## Exercise directions
For every line in the data below that contains "index", copy the line.

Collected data
■ ■ ■ ■ ■

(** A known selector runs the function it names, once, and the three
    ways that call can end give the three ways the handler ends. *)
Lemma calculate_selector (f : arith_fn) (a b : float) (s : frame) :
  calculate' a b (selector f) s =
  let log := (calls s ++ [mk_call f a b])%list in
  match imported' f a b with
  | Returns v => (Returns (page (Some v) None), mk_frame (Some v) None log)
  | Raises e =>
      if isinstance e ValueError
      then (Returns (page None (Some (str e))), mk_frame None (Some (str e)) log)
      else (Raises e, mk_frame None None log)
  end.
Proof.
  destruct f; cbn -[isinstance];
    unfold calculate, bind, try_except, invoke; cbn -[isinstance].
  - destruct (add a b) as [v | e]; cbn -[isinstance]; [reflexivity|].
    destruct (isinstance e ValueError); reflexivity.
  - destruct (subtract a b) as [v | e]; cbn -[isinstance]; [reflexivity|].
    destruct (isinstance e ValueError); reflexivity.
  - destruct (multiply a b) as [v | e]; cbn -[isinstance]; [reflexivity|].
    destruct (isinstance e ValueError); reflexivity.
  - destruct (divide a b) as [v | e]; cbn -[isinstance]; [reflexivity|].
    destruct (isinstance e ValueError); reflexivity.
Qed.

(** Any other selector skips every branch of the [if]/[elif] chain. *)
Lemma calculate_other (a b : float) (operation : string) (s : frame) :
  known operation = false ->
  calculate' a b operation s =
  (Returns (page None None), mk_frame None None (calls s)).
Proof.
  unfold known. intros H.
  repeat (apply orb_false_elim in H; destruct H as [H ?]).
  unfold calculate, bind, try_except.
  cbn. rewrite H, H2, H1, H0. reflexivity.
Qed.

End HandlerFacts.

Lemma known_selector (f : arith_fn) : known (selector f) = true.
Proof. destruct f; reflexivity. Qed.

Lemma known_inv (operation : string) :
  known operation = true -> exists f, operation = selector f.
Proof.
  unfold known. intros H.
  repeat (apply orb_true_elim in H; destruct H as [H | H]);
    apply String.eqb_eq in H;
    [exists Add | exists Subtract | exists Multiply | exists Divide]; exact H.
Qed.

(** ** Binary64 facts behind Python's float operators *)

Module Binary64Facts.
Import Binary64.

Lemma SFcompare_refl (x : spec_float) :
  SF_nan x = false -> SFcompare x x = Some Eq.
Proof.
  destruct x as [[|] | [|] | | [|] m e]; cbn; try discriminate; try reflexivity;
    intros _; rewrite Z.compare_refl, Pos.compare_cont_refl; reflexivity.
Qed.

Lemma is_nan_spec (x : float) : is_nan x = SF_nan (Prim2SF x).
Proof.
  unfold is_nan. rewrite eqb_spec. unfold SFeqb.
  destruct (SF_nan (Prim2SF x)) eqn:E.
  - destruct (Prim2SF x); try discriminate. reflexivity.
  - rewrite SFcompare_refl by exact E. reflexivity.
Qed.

■ ■ ■ ■ ■

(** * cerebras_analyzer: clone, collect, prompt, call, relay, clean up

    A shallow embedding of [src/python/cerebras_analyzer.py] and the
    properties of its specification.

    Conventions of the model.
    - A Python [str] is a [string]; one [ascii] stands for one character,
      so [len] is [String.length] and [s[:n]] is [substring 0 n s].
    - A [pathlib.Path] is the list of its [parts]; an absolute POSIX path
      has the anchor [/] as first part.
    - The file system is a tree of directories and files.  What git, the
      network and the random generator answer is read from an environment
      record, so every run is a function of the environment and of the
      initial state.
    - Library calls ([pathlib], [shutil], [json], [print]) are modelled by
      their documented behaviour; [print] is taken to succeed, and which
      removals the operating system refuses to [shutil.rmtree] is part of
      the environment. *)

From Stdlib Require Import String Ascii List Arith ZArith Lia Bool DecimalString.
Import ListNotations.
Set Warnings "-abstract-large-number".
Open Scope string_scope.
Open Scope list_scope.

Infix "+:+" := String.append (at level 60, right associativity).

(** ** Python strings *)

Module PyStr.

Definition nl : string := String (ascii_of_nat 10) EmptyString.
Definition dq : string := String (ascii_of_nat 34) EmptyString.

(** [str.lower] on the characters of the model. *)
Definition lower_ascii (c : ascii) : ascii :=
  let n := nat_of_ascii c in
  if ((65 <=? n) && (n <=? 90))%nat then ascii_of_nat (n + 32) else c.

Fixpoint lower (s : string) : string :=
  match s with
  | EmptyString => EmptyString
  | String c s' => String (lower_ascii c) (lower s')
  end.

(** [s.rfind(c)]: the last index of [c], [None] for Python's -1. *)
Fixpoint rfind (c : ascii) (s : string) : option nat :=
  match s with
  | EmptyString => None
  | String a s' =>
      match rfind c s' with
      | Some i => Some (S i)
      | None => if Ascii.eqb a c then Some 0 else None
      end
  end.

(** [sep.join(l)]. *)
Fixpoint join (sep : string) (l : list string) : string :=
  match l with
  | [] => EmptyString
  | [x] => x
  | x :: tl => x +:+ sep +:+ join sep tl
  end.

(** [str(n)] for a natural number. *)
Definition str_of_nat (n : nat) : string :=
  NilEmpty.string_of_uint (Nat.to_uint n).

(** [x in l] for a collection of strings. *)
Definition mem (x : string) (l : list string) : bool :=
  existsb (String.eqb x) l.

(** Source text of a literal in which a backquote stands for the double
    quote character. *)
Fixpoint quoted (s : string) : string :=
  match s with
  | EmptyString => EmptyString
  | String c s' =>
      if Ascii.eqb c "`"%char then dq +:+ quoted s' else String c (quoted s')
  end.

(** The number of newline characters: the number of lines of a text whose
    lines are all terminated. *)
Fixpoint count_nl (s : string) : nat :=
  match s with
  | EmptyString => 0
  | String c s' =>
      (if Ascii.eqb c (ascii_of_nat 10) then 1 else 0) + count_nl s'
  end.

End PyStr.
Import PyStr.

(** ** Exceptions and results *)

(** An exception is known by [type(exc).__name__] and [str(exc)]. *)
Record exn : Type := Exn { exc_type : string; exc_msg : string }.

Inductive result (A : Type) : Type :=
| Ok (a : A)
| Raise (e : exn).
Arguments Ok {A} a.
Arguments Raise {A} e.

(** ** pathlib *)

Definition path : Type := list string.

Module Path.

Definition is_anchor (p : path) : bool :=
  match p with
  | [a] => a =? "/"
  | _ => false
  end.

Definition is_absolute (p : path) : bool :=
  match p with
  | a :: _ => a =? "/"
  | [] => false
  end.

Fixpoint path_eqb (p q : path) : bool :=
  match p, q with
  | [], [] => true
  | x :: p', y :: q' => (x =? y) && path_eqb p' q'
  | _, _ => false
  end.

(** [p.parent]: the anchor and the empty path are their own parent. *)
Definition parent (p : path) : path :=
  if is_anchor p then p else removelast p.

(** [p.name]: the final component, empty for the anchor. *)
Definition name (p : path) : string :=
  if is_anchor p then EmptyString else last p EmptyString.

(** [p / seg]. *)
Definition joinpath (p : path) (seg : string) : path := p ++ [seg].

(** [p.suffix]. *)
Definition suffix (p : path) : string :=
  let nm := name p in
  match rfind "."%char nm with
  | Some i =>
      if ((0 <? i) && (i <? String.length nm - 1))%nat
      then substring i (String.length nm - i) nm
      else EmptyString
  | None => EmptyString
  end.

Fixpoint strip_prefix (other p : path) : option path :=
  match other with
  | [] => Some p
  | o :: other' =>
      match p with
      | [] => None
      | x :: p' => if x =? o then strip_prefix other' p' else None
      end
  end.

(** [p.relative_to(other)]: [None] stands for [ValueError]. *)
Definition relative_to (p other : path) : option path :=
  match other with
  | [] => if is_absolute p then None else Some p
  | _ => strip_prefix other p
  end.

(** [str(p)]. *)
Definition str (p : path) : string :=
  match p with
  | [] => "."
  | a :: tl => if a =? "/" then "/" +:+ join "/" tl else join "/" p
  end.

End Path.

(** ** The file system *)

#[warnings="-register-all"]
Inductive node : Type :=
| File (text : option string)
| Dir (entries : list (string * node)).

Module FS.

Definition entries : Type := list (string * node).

■ ■ ■ ■ ■

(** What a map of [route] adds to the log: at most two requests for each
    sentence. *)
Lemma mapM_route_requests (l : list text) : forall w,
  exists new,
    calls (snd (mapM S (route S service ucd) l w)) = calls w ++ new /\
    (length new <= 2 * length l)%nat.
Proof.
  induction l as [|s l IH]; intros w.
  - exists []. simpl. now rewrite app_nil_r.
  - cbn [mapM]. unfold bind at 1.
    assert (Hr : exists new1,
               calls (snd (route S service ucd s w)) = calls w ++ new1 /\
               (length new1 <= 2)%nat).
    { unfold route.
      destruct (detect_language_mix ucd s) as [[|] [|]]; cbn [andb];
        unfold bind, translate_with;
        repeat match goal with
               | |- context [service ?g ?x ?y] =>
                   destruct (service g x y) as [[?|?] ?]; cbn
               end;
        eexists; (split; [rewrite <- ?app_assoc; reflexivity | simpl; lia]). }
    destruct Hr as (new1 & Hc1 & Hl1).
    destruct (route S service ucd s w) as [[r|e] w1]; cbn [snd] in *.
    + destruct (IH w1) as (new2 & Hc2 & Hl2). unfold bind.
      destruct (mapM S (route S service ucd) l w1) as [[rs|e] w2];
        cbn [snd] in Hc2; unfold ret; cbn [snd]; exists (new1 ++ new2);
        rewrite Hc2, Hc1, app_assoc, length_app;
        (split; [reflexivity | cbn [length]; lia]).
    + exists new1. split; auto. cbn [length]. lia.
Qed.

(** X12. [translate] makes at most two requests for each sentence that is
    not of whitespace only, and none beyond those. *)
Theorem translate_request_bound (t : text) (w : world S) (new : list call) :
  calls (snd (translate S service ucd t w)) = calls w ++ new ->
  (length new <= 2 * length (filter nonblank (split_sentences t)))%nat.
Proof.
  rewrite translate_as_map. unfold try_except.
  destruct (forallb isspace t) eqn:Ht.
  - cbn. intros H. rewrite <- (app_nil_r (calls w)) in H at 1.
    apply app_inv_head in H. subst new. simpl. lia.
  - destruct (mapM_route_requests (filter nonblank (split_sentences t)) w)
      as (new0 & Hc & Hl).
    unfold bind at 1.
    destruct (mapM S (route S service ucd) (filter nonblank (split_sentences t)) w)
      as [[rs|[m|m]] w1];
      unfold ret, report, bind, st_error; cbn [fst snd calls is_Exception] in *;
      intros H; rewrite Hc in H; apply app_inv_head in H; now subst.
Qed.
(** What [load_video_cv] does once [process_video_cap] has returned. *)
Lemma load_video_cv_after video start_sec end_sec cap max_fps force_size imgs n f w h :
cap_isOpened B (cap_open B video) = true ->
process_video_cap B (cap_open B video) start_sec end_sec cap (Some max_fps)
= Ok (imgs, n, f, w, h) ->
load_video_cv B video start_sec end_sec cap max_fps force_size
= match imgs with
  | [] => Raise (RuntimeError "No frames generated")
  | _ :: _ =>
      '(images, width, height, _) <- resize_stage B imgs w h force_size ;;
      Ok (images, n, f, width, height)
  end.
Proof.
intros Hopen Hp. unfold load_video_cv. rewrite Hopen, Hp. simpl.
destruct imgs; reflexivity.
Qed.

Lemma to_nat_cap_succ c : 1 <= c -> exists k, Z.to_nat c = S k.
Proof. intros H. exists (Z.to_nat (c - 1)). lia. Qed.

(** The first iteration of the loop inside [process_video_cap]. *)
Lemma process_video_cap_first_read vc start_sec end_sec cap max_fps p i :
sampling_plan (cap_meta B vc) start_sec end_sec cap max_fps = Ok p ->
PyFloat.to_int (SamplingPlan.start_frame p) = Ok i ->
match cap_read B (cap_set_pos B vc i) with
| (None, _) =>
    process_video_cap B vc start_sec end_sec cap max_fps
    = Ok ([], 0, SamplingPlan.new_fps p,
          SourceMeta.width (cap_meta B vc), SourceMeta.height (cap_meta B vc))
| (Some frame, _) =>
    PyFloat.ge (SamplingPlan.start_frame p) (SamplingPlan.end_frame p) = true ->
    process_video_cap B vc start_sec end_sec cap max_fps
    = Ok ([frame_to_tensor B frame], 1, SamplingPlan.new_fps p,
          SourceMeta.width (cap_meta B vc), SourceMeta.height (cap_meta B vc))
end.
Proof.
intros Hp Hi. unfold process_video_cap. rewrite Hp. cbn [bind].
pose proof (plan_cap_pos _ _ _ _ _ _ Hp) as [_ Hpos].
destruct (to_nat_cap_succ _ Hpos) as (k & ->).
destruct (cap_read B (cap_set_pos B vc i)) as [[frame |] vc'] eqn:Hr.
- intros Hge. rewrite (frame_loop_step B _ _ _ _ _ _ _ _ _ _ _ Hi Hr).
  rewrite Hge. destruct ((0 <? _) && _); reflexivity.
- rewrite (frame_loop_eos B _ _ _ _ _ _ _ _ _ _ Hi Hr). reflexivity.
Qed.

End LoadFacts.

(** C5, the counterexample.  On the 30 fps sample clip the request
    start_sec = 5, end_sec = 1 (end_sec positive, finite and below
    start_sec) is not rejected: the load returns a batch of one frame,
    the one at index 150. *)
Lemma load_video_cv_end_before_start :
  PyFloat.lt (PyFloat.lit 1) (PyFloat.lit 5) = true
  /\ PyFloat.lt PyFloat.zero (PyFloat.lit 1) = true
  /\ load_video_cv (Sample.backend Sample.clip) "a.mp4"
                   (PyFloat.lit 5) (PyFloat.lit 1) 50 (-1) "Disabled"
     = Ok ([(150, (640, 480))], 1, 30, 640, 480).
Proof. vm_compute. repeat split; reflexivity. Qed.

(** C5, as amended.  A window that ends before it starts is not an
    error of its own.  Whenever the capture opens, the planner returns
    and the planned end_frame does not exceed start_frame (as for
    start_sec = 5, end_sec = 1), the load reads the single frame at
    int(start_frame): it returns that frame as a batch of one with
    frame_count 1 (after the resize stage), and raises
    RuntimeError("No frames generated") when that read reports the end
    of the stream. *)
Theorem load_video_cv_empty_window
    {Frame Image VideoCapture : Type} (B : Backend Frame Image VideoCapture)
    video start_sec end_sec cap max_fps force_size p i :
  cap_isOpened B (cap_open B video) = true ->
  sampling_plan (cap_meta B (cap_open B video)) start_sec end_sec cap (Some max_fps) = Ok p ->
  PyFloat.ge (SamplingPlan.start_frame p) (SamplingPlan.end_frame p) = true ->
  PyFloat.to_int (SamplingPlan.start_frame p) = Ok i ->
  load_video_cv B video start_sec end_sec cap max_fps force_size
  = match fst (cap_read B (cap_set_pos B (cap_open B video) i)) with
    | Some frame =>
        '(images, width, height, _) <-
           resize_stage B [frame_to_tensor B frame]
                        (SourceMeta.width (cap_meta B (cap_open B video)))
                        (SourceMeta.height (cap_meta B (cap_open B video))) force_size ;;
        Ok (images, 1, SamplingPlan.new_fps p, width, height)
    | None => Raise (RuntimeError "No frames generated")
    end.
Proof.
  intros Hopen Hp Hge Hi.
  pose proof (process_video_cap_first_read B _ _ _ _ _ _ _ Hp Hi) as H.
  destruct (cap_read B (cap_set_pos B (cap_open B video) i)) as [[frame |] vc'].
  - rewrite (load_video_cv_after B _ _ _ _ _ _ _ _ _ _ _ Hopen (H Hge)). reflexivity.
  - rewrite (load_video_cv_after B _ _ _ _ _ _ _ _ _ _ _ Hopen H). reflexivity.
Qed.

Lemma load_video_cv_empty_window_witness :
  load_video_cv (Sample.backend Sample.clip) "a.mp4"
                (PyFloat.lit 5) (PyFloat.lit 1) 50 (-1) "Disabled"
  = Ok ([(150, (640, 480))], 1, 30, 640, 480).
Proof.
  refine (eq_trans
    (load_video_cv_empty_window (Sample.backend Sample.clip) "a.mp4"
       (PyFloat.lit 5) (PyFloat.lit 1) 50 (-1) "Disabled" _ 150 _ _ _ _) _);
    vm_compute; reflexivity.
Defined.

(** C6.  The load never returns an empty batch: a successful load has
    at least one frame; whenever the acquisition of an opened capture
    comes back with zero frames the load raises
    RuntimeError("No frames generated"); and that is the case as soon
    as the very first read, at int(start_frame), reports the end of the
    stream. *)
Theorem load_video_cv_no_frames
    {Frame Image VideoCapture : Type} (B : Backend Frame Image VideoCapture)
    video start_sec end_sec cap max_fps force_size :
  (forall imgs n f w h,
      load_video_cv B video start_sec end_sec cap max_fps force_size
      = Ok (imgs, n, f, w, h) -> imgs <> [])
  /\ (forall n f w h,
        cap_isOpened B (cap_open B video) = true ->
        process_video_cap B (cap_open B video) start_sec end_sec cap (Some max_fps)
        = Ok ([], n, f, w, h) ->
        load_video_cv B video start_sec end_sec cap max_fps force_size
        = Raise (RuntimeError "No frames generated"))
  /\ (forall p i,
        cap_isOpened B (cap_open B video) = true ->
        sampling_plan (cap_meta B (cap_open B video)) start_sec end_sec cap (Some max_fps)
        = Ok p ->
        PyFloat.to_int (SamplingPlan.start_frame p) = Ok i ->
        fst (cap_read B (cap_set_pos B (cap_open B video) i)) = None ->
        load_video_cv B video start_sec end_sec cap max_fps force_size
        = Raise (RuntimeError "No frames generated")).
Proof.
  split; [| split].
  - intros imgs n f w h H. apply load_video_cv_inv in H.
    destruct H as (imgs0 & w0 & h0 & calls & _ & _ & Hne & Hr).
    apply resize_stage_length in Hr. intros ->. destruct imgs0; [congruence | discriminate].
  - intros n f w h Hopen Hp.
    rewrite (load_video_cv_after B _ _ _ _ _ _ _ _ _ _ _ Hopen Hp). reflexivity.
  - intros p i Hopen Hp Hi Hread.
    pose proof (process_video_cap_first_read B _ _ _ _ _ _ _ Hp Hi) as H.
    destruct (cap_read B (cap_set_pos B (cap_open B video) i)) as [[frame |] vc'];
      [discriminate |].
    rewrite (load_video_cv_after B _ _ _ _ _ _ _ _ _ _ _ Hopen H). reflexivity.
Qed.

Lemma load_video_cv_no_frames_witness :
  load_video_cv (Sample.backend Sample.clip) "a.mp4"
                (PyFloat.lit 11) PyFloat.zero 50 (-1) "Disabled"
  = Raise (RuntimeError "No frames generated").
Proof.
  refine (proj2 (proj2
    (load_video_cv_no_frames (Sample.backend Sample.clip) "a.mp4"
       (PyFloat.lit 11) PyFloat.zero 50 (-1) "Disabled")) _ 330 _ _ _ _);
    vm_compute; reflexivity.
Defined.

■ ■ ■ ■ ■

## Task response
(** [s.rfind(c)]: the last index of [c], [None] for Python's -1. *)
    the one at index 150. *)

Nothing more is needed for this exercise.